O golden hair, with which I used to play,

Not knowing! O imperial-molded form,

And beauty such as never woman wore,

Until it came a kingdom’s curse with thee—

I cannot touch thy lips,—they are not mine,

But Lancelot’s: nay, they never were the King’s.

I cannot take thy hand,—that too is flesh,

And in the flesh thou hast sinned; and mine own flesh.

Here looking down on thine polluted, cries

‘I loathe thee;’ yet not less, O Guinevere,—

For I was ever virgin save for thee,—

My love through flesh hath wrought into my life

So far, that my doom is, I love thee still.

Let no man dream but that I love thee still.

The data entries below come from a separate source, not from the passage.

(* ===== verification/Prelude.v ===== *)
(** * Vigor in Rocq

    A verification of the C code of Vigor: network functions (a translator of
    addresses, a firewall, a policer, a load balancer, a bridge and others) over
    a library of data structures, libVig, and a packet loop over DPDK.  This
    header describes the whole library; every other file opens with its own.

    ** The program and its parts

    nf.c starts DPDK and its devices, calls [nf_init], and then receives packets,
    hands each to [nf_process] of the network function that was linked in, and
    frees, transmits or floods it.  A network function parses the packet through
    nf-util.h and packet-io.c, which lend out chunks of the packet, and keeps its
    state in objects of libVig: hash maps whose keys live in vectors, chains that
    allocate indexes and expire them by age, double maps, prefix tables, the
    table of consistent hashing, the sketch.  The map, the key vector and the
    chain of a table are separate objects; that they agree is a discipline of
    the callers.

    ** Files

    - Prelude (this file): machine integers, arrays, loops, automation.
    - Memory: [malloc] and [free], with failing answers and the contents of
      fresh memory as parameters.
    - MapImpl, MapImplPow2, Map: map-impl.c, map-impl-pow2.c and map.c.  The two
      table implementations differ in the reduction of indexes, which is a
      parameter with the contract [LoopSpec]; the keys are a type with the
      operations [KeyOps] and the laws [KeyLaws].
    - Vector: vector.c.  DChainImpl and DChain: double-chain-impl.c and
      double-chain.c.  DoubleMap: double-map.c and [expire_items].
    - Emap: the coherence of a map, a key vector and a chain as one table, with
      a lemma for each access of the functions.  Expirator: expirator.c.
    - Lpm: lpm-dir-24-8.c.  Cht: cht.c.  Ether: ether.c.  Sketch: sketch.c.
    - Packet: packet-io.c and the header functions of nf-util.h and nf-util.c.
      Resize: the operations of packet-io.c that move the packet, and vigresize.
    - Nat, Fw, Pol, Lb, Bridge, Hhh, Cl, PoliFw, Psd, Fwd: vignat, vigfw, vigpol,
      viglb, vigbridge, vighhh, vigcl, vigpolifw with vigpoliupfw, vigpsd, and
      vignop with vigfwd.  NatPar: vignat-parallelizable.  BridgeInit: the
      readers of static rules and [nf_init] of vigbridge, and vigbridge-static.
      Double and HhhInit: arithmetic on doubles, and [alloc_state] and [nf_init]
      of vighhh, which compute with them.
    - NfParse, Config: nf-parse.h with the number and address printers of
      nf-util.c, and [nf_config_init] of every function.
    - MainLoop, Batch, Startup: the loop of nf.c for single packets, the loop
      for batches, and [MAIN].  The class [NFContract] states what the loop
      expects of a network function.
    - Locks, Htm: the lock of boilerplate/locks.c and the transactions of
      boilerplate/tm.c around the packet handler, with the cores as interleaved
      steps.  ParStart: [MAIN] of boilerplate/locks.c with the queues and the
      tables that spread the packets over the cores.  DChainLocks, DChainTm,
      LibLocks, SketchLocks, SketchTm: the containers of libvig/unverified for
      several cores (double-chain-locks*.c, double-chain-tm*.c, map-locks.c,
      vector-locks.c, double-map-locks.c, cht-locks.c, cht-tm.c,
      expirator-locks.c, expirator-tm.c, sketch-locks.c, sketch-tm.c).
      Counters: the counting programs of boilerplate/motivation.
    - Replay: boilerplate/call_path_hitter.c, which runs a function over traces.
    - Pci, Console: nfos_pci.c, and nfos_serial.c with nfos_vga.c.
    - System: the functions meet [NFContract]; vigcl as a program.

    ** How the code is modelled

    Definitions keep the names of the source.  A function of C becomes a function
    to [option]; [None] stands for undefined behaviour and failed assertions:
    signed overflow, accesses outside of an array or a buffer, division by zero,
    [assert].  A theorem that a function returns [Some] therefore says that its
    execution is defined.  Unsigned integers wrap explicitly ([u8] to [u64]).
    Arrays are lists; a vector carries its address, so that pointers into it
    can be compared and dereferenced, which is how maps share keys with vectors.
    Structs are records, out-parameters are components of the result, and state
    is passed explicitly.  Allocation functions live in the monad [M] of Memory.

    Code outside of the sources is a parameter with laws: DPDK's checksum and
    mbuf functions ([Checksums], [MbufOps] with [MbufLaws]), the crc32
    instruction ([Crc32], with CRC-32C as its instance), the answers of DPDK, and
    the code that is generated from dataspec.ml at build time (the allocation of
    the state, hashes and comparisons of keys), of which the theorems assume
    [KeyLaws] and an initial state that satisfies the invariant.  For vigcl,
    vigpsd and vighhh, whose state is allocated by code in the repository, and for the
    tables that the bridge fills at its start, the invariant of the initial
    state is proved.  The ports of the PCI bus are a class [PciPorts] with laws;
    the options that getopt_long returns are the input of the configuration
    parsers; [qsort] is a parameter that permutes and sorts.  Doubles are the
    binary64 numbers of SpecFloat.  Code that several cores run is a step relation: a schedule
    interleaves the accesses of the cores to the shared lock, and says when a
    hardware transaction commits or aborts.

    ** What is proved

    For each data structure: it refines an abstract object (a finite map, an LRU
    list of indexes, a table by index with two keys, a longest prefix match under
    stated conditions, rows of preferences) over any sequence of operations;
    allocations either fail without a leak or give the empty object; the two
    hash tables compute the same.  For each network function: the handler is
    defined on every received packet (for the translator, when a packet from
    outside has a port of its range; for the policers, when the rate is not
    zero), refines a contract on abstract tables (the executable specification
    that is stated in its file after spec.py, or, where spec.py says something
    else, after the code), and keeps its invariant; a forwarded packet differs
    from the received one in the fields that the contract names, in the MAC
    addresses and in the checksums only.  And what follows from the contract over
    executions: only solicited traffic passes the firewall; replies are
    translated back, whatever the traffic in between; the policer bounds the
    bytes by the burst and one burst for every burst / rate seconds, rounded
    down, which is the configured rate when it divides the burst; flows stay
    with their backend; heavy hitters are reported; the port scan detector is
    exact in a window; the static bridge follows its rules.

    For the loop, whatever DPDK answers to transmissions: every buffer is freed
    or handed on, and goes back to its pool exactly once except where a flooded
    packet is accepted by some devices and refused by others; a refused
    transmission to one device aborts the program.  For the start: accepted
    configurations are valid, printed addresses parse back, the rules of the
    bridge end up in its tables, and the program exits exactly if something that
    the code tests has failed.

    For several cores: the lock excludes writers from everything else and the
    cores go on, in executions in which no packet is handled before all workers
    have started, because each worker initialises the lock again; every such run
    with the lock, or with transactions on numbered cores, has the result of
    running the handlers one after another; the index
    allocator of the cores is one pool in which an index expires only when it is
    old for all of them; a handler in read mode that raised no flag has done what
    it would have done in write mode; the cores of the sketch are independent;
    after the start every entry of the tables that spread packets names the queue
    of exactly one core; the protected counting programs count every packet, and
    the unprotected one need not.  The threshold of the heavy hitter detector is
    the configured rate up to rounding.  A trace is replayed in the order of its
    times.
    For the programs without an operating system: the enumeration finds exactly
    the known cards and restores what it overwrites, and the consoles show what
    is written to them.

    Some theorems state defects of the code exactly, such as when the batched
    loop frees the wrong buffers, that a connection refused by vigcl passes with
    its second packet, when the expiration of several cores does not return,
    that a worker that starts late breaks the lock, that cores without a number
    lose updates, and that a second trace to replay is stored out of bounds.

    ** Fuel and bounds

    Loops run through [for_u32], [for_each] and [iterate], which give [None] when
    their fuel runs out; the rules [for_u32_rule], [for_each_rule] and
    [iterate_rule] are rules of total correctness, so every theorem that a
    function returns also says that its loops end within their fuel.  A counted
    loop has one unit of fuel per iteration; loops that expire entries have one
    per index of the chain.  Where only the end of a loop is at stake, [leaves]
    says after how many iterations a loop is left and with what, undefined
    behaviour apart from running out of fuel; [measure_leaves] gives it from a
    measure.  The loops of expirator-locks.c and
    expirator-tm.c take their fuel as an argument, because they need not end.
    Bounds on capacities are those of the contracts of libVig (vectors of at most
    140000 elements of less than 4096 bytes, chains of at most 2^20 indexes, maps
    of less than 2^30).

    ** Not modelled

    The usage texts, the printing of configurations and the dump of packets to
    the log, and the reading of the clock, are input and output around library
    calls; the VeriFast annotations and the symbolic models of libVig belong to
    other verifiers; what is left of NFOS is boot code and single instructions;
    the OCaml tools and the programs they generate are not part of the functions,
    and the programs under synthesized repeat nf.c and nf-util.h around generated
    handlers; synapse-runtime is a layer over an external library.  vigpolinat and
    vigpoliupnat do not compile. *)
From stdpp Require Import base list gmap numbers.
From Stdlib Require Import ZArith Lia.
#[global] Open Scope Z_scope.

Perchance, and so thou purify thy soul,

And so thou lean on our fair father Christ,

Hereafter in that world where all are pure

We two may meet before high God, and thou

Wilt spring to me, and claim me thine, and know

I am thine husband—not a smaller soul,

Nor Lancelot, nor another. Leave me that,

I charge thee, my last hope. Now must I hence.

Through the thick night I hear the trumpet blow:

They summon me their King to lead mine hosts

Far down to that great battle in the west,

Where I must strike against the man they call

My sister’s son—no kin of mine, who leagues

With Lords of the White Horse, heathen, and knights,

Traitors—and strike him dead, and meet myself

Death, or I know not what mysterious doom.

And thou remaining here wilt learn the event:

But hither shall I never come again,

Never lie by thy side; see thee no more—

Farewell!”


And while she groveled at his feet,

She felt the King’s breath wander o’er her neck,

And in the darkness o’er her fallen head

Perceived the waving of his hands that blest.